__ASSIGNED TASK__
In the entries below, find the line with "unfold publicRoute. destruct" and the line with "rewrite Ha. unfold". Print those two and everything between them exactly, and nothing else.

__EXERCISE DATA__
(** [main], without the dashboard and deployments. *)
Definition manage (args : list bytes) : todo :=
  match args with
  | [] => inl 2
  | name :: args =>
      if decide (name = bs "jobs") then runJobs args
      else if decide (name = bs "status") then runStatus args
      else if decide (name = bs "logs") then runLogs args
      else if decide (name = bs "cancel") then runCancel args
      else if decide (name = bs "restart") then runRestart args
      else if decide (name = bs "savepoint") then runSavepoint args
      else if decide (name = bs "delete") then runDelete args
      else if decide (name = bs "runs") then runRuns args
      else if decide (name ∈ [bs "-h"; bs "--help"; bs "help"]) then inl 0
      else inl 2
  end.
End commands.

(** ** The order of flags and arguments *)

Definition plain_byte (b : byte) : bool :=
  let z := Z_of_byte b in ((48 <=? z) && (z <=? 57)) || ((65 <=? z) && (z <=? 90)) || ((97 <=? z) && (z <=? 122)).
(** An identifier of letters and digits. *)
Definition plain_id (id : bytes) : Prop := id ≠ [] ∧ Forall (λ b, plain_byte b = true) id.

Lemma plain_not b : plain_byte b = true → b ≠ hyphen ∧ b ≠ x2f ∧ b ≠ x2e.
Proof. destruct b; vm_compute; intros E; (discriminate E || (split_and!; congruence)). Qed.
Lemma Parse_stops int0 fs id rest : plain_id id → Parse int0 fs (id :: rest) = Ok ([], id :: rest).
Proof.
  intros [Hne Hf]. destruct id as [|c [|d id]]; [done|done|]. cbn [Parse]. apply Forall_cons in Hf as [Hc _]. apply plain_not in Hc as [Hc _].
  by rewrite decide_False.
Qed.

Lemma cut_absent c s : c ∉ s → cut c s = None.
Proof. induction s as [|b s IH]; [done|]. intros [Hb Hs]%not_elem_of_cons. cbn. rewrite decide_False by congruence. by rewrite IH. Qed.
(** A flag without an equals sign. *)
Lemma Parse_named int0 fs name rest k : x3d ∉ name → head name ≠ None → head name ≠ Some hyphen → flag_kind fs name = Some k →
  Parse int0 fs ((hyphen :: name) :: rest) =
  match k, rest with
  | FBool, _ => x <-? Parse int0 fs rest ;; Ok ((name, bs "true") :: x.1, x.2)
  | _, v :: rest => if settable int0 k v then x <-? Parse int0 fs rest ;; Ok ((name, v) :: x.1, x.2) else Err (bs "invalid value for flag -" ++ name)
  | _, [] => Err (bs "flag needs an argument: -" ++ name)
  end.
Proof.
  intros He H0 Hh Hk. destruct name as [|d name]; [done|]. cbn [Parse]. rewrite decide_True by done. apply not_elem_of_cons in He as [Hd He].
  assert (d ≠ hyphen) as Hdh by (intros ->; done). rewrite (decide_False (P := _ ∧ _)) by (by intros [? _]). rewrite (decide_False (P := d = hyphen)) by done. cbn [head].
  rewrite decide_False by (intros [?|[?|?]]; congruence). unfold split_value. rewrite cut_absent, Hk by done. by destruct k.
Qed.

Lemma with_flags_ok int0 getenv fs args k sets rest c : Parse int0 (controllerFlags ++ fs) args = Ok (sets, rest) →
  k sets (default [] (head rest)) = inr c → with_flags int0 getenv fs args k = inr (client_of getenv sets, c).
Proof. intros Hp Hk. unfold with_flags. rewrite Hp. by rewrite Hk. Qed.

(** C39: Flags written after the job ID, as the usage text shows them, are
    not read: restart ignores the savepoint and resumes from the last
    checkpoint, delete keeps the data, and savepoint fails for the missing
    label; ahead of the ID they work. *)
Theorem flags_after_id_ignored int0 getenv (id label : bytes) :
  plain_id id →
  let c := client_of getenv [] in
  manage int0 getenv [bs "restart"; id; bs "-savepoint"; label] = inr (c, KRestart id [])
  ∧ manage int0 getenv [bs "delete"; id; bs "-delete-data"] = inr (c, KDelete id false)
  ∧ manage int0 getenv [bs "savepoint"; id; bs "-label"; label] = inl 2
  ∧ (label ≠ [] →
     manage int0 getenv [bs "restart"; bs "-savepoint"; label; id] = inr (client_of getenv [(bs "savepoint", label)], KRestart id label)
     ∧ manage int0 getenv [bs "delete"; bs "-delete-data"; id] = inr (client_of getenv [(bs "delete-data", bs "true")], KDelete id true)
     ∧ manage int0 getenv [bs "savepoint"; bs "-label"; label; id] = inr (client_of getenv [(bs "label", label)], KSavepoint id label)).
Proof.
  intros Hid c. pose proof (λ fs rest, Parse_stops int0 fs id rest Hid) as Hp. destruct Hid as [Hne _].
  assert (∀ k : command, with_id id k = inr k) as Hw by (intros k; unfold with_id; by rewrite decide_False).
  split; [|split; [|split; [|intros Hl; split; [|split]]]].
  - apply (with_flags_ok _ _ _ _ _ [] [id; bs "-savepoint"; label]); [apply Hp|apply Hw].
  - apply (with_flags_ok _ _ _ _ _ [] [id; bs "-delete-data"]); [apply Hp|apply Hw].
  - change (runSavepoint int0 getenv [id; bs "-label"; label] = inl 2). unfold runSavepoint, with_flags. rewrite Hp.
    rewrite decide_True; [done|]. by right.
  - apply (with_flags_ok _ _ _ _ _ [(bs "savepoint", label)] [id]); [|apply Hw].
    change (bs "-savepoint") with (hyphen :: bs "savepoint"). rewrite (Parse_named _ _ _ _ FString); [cbn [settable]; by rewrite Hp|by vm_compute; set_solver|done|done|done].
  - apply (with_flags_ok _ _ _ _ _ [(bs "delete-data", bs "true")] [id]); [|apply Hw].
    change (bs "-delete-data") with (hyphen :: bs "delete-data"). rewrite (Parse_named _ _ _ _ FBool); [by rewrite Hp|by vm_compute; set_solver|done|done|done].
  - apply (with_flags_ok _ _ _ _ _ [(bs "label", label)] [id]).
    + change (bs "-label") with (hyphen :: bs "label"). rewrite (Parse_named _ _ _ _ FString); [cbn [settable]; by rewrite Hp|by vm_compute; set_solver|done|done|done].
    + cbn [head]. change (flag_value [] (bs "label") [(bs "label", label)]) with label. rewrite decide_False; [done|]. by intros [?|?].
Qed.

(** ** From a command to the controller *)

Lemma plain_id_path id : plain_id id → id ≠ [] ∧ x2f ∉ id ∧ id ∉ [bs "."; bs ".."].
Proof.
  intros [Hne Hf]. rewrite Forall_forall in Hf. assert (∀ b, b ∈ id → b ≠ x2f ∧ b ≠ x2e) as Hb by (intros b Hb; by apply plain_not, Hf).
  split_and!; [done|by intros Hin; destruct (Hb _ Hin)|]. intros [->|[->|[]%not_elem_of_nil]%elem_of_cons]%elem_of_cons; by destruct (Hb x2e) as [_ ?]; [left|].
Qed.
Lemma split_job_path id suffix : x2f ∉ id → strings_Split x2f (job_path id suffix) = [] :: bs "jobs" :: strings_Split x2f (id ++ suffix).
Proof.
  intros Hid. change (job_path id suffix) with ([] ++ x2f :: bs "jobs" ++ x2f :: id ++ suffix). rewrite Split_app by apply not_elem_of_nil.
  by rewrite Split_app by (vm_compute; set_solver).
Qed.
Lemma clean_job_segs id rest : id ≠ [] → id ∉ [bs "."; bs ".."] → clean_segs rest = true → clean_segs (bs "jobs" :: id :: rest) = true.
Proof.
  intros Hne Hd. unfold clean_segs. intros [H1 H2]%andb_true_iff. apply andb_true_iff. split.
  - cbn [forallb]. rewrite (bool_decide_eq_false_2 (id ∈ _)) by done. rewrite (bool_decide_eq_false_2 (bs "jobs" ∈ _)) by (vm_compute; set_solver). by rewrite H1.
  - apply negb_true_iff, bool_decide_eq_false. apply negb_true_iff, bool_decide_eq_false in H2. cbn [length].
    destruct rest as [|x rest]; [cbn; rewrite list_elem_of_singleton; done|]. intros Hin. apply H2.
    replace (S (S (length (x :: rest))) - 1)%nat with (S (S (length (x :: rest) - 1))) in Hin by (cbn; lia). cbn [take] in Hin.
    apply elem_of_cons in Hin as [?|Hin]; [done|]. apply elem_of_cons in Hin as [?|Hin]; [done|exact Hin].
Qed.
(** The route of a verb of a job. *)
Lemma mux_verb id verb m rt : plain_id id → x2f ∉ verb → verb ∉ [bs "."; bs ".."] → one_job id verb = [(m, rt)] →
  mux m (job_path id (x2f :: verb)) = Found rt.
Proof.
  intros Hid Hv Hd Ho. destruct (plain_id_path id Hid) as (Hne & Hs & Hdot). unfold mux. rewrite split_job_path, Split_app, Split_single by done.
  rewrite clean_job_segs; [|done|done|]; cycle 1.
  { unfold clean_segs. cbn. by rewrite (bool_decide_eq_false_2 (verb ∈ _)). }
  cbn [negb handlers]. rewrite decide_True by done. rewrite Ho. rewrite filter_cons, filter_nil, decide_True; [done|].
  unfold method_matches. by rewrite bool_decide_eq_true_2.
Qed.
Lemma mux_delete id : plain_id id → mux (bs "DELETE") (job_path id []) = Found (RtDelete id).
Proof.
  intros Hid. destruct (plain_id_path id Hid) as (Hne & Hs & Hdot). unfold mux. rewrite split_job_path, app_nil_r, Split_single by done.
  rewrite clean_job_segs by done. cbn [negb handlers]. rewrite decide_True by done. by case_decide.
Qed.

Section reach.
Context (O : oracle) (ct : Ctl) (unmarshal : bytes → option sdkManifest) (parseQuantity : bytes → option bytes).
Context (compile : bytes → gmap bytes bytes → result (bytes * bytes * bytes)).
Context (decode_submit : bytes → result (bytes * gmap bytes bytes * gmap bytes JobStore.SecretRef)) (decode_label : bytes → result (bytes * bytes)).
Context (logsAt : nat → bytes → Z → result bytes) (capacity : nat → result CapacitySnapshot).
Context (agentGet : nat → bytes → bytes → result (Z * bytes * bytes)) (agentSavepoint : bytes → bytes → result Z).
Context (expired : nat → bool) (late : bool) (ticks : api_request → nat) (grafanaURL : bytes).
Context (Sum256 : bytes → bytes) (cfg : AuthConfig).
Context (encode_submit : bytes → gmap bytes bytes → bytes) (encode_savepoint : bytes → bytes) (remote : bytes).

Notation handle := (handle O ct unmarshal parseQuantity compile decode_submit decode_label logsAt capacity agentGet agentSavepoint expired late
  ticks grafanaURL (authConfigured cfg)).
Notation ServeHTTP := (ServeHTTP O ct unmarshal parseQuantity compile decode_submit decode_label logsAt capacity agentGet agentSavepoint expired late
  ticks grafanaURL Sum256 cfg).
Notation request_of := (request_of encode_submit encode_savepoint remote).

(** What a mutating command asks of the controller, and whether it succeeded. *)
Definition effect (k : command) : C bool :=
  let done_ {A} (m : C (result A)) : C bool := r ← m; ret (match r with Ok _ => true | _ => false end) in
  let job (m : C job_err) : C bool := r ← m; ret (match r with (Some _, None) => true | _ => false end) in
  match k with
  | KCancel id => done_ (Cancel O ct id)
  | KRestart id savepoint => job (if decide (savepoint ≠ []) then RestartFromSavepoint O ct unmarshal id savepoint else Restart O ct unmarshal id)
  | KSavepoint id label => done_ (Savepoint O agentSavepoint id label)
  | KDelete id data => done_ (DeleteWithOptions O id data)
  | _ => ret true
  end.
Definition command_job (k : command) : option bytes :=
  match k with KCancel id | KRestart id _ | KSavepoint id _ | KDelete id _ => Some id | _ => None end.

(** A mutation with a read-write token that the limiter lets pass reaches its
    handler. *)
Lemma serve_mutation r rt s : authConfigured cfg = true → authenticate Sum256 cfg (q_Authorization r) = Some RoleReadWrite →
  mutationRoute r = true → allowed O r s → mux (q_Method r) (q_Path r) = Found rt →
  sv_world (ServeHTTP r s).2 = (handle (Some RoleReadWrite) (sv_history s) rt r (sv_world s)).2
  ∧ (λ x, fst x) <$> (ServeHTTP r s).1 = (λ x, fst x) <$> (handle (Some RoleReadWrite) (sv_history s) rt r (sv_world s)).1.
Proof.
  intros Hc Ha Hm Hl Hx. unfold Api.ServeHTTP, auth. replace (negb (authConfigured cfg)) with false by (by rewrite Hc).
  assert (publicRoute r = false) as ->.
  { unfold publicRoute. destruct (bool_decide (q_Method r = bs "GET")) eqn:E; [|done]. apply bool_decide_eq_true in E. unfold mutationRoute in Hm. rewrite E in Hm. done. }
  rewrite Ha. unfold auditMutations, rateLimitMutations, instrument. rewrite Hm. unfold allowed in Hl.
  destruct (Allow _ _ _ _ _) as [fine hs]. cbn in Hl. subst fine. unfold Api.serve_mux. rewrite Hx. cbn [sv_history sv_world].
  by destruct (handle (Some RoleReadWrite) (sv_history s) rt r (sv_world s)) as [[[rep h]|] w].
Qed.

(** The handler of a mutating command does what the command asks. *)
Definition label_codec : Prop := ∀ sp, decode_label (encode_savepoint sp) = Ok ([], sp) ∧ encode_savepoint sp ≠ [] ∧
  (Z.of_nat (length sp) ≤ 1024 → Z.of_nat (length (encode_savepoint sp)) ≤ maxSavepointBody).
Definition command_ok (k : command) : Prop :=
  match k with KSavepoint _ label => label ≠ [] | KRestart _ sp => Z.of_nat (length sp) ≤ 1024 | _ => True end.
Definition command_route (k : command) : route :=
  match k with KCancel id => RtCancel id | KRestart id _ => RtRestart id | KSavepoint id _ => RtSavepoint id | KDelete id _ => RtDelete id | _ => RtList end.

__ANSWER__
  { unfold publicRoute. destruct (bool_decide (q_Method r = bs "GET")) eqn:E; [|done]. apply bool_decide_eq_true in E. unfold mutationRoute in Hm. rewrite E in Hm. done. }
  rewrite Ha. unfold auditMutations, rateLimitMutations, instrument. rewrite Hm. unfold allowed in Hl.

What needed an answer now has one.